What is required: Read through the listing below, and copy every line where the string "unfold" appears.

──────── Extracted information

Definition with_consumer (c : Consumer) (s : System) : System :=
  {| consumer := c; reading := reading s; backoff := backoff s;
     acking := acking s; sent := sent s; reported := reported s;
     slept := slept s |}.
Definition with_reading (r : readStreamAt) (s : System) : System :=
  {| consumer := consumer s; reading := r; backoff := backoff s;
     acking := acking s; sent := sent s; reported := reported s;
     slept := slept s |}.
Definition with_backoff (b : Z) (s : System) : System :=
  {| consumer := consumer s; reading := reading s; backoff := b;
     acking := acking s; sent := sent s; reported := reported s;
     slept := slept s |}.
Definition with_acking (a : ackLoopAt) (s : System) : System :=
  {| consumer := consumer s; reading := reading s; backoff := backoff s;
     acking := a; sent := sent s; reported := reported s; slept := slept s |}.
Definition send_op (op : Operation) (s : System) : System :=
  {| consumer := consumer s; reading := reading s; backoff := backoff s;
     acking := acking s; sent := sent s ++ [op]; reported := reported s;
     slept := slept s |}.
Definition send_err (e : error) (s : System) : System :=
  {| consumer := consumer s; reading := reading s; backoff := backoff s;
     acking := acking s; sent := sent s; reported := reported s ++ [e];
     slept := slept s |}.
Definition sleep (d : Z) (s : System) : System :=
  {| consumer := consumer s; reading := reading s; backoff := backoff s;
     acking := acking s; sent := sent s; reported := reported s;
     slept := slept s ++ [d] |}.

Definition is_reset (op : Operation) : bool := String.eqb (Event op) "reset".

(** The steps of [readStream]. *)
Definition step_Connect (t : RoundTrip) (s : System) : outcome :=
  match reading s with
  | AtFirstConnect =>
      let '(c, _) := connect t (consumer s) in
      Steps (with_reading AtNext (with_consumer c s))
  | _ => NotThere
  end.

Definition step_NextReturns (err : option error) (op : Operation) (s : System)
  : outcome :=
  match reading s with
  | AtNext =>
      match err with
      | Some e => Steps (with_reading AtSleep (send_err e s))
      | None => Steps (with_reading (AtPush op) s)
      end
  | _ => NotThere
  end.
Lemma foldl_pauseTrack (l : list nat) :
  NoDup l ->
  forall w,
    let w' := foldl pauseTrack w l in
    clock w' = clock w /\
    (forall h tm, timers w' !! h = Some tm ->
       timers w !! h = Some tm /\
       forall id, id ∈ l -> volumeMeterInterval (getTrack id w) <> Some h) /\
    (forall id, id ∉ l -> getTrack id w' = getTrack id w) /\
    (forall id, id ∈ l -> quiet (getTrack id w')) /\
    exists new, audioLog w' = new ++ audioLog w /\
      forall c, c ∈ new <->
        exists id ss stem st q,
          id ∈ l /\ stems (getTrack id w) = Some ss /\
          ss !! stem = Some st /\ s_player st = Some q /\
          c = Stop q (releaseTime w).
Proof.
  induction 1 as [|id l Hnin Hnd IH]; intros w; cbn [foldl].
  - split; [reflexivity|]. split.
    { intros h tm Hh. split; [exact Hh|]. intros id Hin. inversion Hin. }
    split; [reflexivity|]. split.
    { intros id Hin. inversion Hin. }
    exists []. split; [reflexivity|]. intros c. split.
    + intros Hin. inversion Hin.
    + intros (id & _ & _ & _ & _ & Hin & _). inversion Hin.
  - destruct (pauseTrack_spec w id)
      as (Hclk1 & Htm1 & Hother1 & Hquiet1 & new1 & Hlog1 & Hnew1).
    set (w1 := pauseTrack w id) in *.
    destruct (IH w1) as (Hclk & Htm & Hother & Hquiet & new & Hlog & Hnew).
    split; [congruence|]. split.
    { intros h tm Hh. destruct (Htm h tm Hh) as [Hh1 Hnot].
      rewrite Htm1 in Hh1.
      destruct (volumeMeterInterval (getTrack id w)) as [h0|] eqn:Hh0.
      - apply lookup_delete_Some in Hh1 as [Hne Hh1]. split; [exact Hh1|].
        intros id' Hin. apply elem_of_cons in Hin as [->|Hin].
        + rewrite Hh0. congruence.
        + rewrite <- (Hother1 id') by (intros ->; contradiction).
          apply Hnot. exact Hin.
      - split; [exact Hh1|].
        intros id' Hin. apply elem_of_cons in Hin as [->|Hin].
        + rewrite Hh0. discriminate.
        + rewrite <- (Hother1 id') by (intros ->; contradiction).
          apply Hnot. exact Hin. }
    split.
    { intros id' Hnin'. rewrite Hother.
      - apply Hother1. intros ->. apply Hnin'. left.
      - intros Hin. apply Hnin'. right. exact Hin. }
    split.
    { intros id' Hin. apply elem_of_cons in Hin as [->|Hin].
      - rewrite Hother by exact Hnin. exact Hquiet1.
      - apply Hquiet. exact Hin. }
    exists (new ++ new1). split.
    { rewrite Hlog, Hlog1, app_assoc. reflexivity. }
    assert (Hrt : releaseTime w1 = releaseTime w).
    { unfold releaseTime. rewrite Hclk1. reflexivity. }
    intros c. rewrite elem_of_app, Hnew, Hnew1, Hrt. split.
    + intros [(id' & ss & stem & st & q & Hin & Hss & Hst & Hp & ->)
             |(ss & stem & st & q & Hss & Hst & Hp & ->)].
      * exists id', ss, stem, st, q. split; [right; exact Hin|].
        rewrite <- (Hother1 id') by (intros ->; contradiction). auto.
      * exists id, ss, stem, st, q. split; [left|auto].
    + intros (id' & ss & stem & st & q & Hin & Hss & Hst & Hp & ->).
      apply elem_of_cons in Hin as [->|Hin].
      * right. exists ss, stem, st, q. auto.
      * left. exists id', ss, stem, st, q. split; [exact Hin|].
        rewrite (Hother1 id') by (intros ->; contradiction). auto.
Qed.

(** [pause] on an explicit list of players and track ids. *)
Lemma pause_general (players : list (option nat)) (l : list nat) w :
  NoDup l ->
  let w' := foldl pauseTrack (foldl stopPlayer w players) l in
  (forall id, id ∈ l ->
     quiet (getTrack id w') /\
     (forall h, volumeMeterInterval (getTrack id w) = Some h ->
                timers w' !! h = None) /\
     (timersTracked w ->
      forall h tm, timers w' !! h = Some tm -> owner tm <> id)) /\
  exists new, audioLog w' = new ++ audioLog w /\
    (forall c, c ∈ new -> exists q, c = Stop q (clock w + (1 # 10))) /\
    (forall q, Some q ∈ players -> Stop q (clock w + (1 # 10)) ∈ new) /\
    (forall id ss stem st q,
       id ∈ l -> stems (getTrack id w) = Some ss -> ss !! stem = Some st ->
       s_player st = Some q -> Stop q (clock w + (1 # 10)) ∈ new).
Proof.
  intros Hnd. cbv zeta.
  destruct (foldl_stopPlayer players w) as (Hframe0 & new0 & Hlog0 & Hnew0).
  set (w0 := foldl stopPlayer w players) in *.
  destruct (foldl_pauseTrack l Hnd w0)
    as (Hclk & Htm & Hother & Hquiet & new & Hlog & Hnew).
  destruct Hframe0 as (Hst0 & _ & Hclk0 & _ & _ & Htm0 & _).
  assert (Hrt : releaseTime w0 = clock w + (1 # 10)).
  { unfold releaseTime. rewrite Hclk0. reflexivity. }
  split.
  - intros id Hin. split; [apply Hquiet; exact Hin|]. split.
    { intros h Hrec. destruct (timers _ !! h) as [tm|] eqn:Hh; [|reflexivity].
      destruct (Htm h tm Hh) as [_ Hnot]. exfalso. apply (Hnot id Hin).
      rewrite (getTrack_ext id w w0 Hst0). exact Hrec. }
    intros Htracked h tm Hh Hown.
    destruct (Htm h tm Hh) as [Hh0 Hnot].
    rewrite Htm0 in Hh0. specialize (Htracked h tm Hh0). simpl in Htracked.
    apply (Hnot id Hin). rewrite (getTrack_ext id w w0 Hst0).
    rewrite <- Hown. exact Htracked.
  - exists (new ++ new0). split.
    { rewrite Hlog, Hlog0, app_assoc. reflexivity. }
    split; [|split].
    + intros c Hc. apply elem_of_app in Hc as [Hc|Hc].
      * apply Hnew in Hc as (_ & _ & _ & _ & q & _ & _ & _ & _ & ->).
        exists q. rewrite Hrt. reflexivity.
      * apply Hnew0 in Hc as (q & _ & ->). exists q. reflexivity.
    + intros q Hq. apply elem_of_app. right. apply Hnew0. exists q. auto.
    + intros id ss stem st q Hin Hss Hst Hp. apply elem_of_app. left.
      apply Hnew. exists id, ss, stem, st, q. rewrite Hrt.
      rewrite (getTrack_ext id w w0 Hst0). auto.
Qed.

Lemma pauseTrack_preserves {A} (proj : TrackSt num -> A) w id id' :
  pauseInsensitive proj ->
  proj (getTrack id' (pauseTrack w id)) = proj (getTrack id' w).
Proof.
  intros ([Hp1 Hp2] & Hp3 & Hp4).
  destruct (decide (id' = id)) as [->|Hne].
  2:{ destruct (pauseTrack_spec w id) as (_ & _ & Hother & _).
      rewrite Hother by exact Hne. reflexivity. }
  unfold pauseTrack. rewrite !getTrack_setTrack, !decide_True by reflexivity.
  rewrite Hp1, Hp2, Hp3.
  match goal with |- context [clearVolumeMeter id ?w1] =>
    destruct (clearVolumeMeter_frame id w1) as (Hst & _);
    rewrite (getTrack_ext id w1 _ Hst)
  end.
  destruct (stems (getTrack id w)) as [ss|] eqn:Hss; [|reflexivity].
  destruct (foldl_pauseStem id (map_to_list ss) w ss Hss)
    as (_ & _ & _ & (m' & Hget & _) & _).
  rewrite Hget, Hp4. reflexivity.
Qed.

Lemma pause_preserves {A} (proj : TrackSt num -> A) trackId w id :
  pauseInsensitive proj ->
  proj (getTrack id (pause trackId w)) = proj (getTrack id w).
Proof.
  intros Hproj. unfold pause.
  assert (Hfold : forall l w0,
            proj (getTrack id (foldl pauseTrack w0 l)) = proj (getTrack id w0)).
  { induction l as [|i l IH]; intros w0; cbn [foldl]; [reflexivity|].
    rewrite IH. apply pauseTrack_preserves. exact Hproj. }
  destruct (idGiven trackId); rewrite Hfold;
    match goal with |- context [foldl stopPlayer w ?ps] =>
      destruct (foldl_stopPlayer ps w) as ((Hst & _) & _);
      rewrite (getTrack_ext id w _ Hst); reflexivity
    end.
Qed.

────────────────

Written reply:
    { unfold releaseTime. rewrite Hclk1. reflexivity. }
  { unfold releaseTime. rewrite Hclk0. reflexivity. }
  unfold pauseTrack. rewrite !getTrack_setTrack, !decide_True by reflexivity.
  intros Hproj. unfold pause.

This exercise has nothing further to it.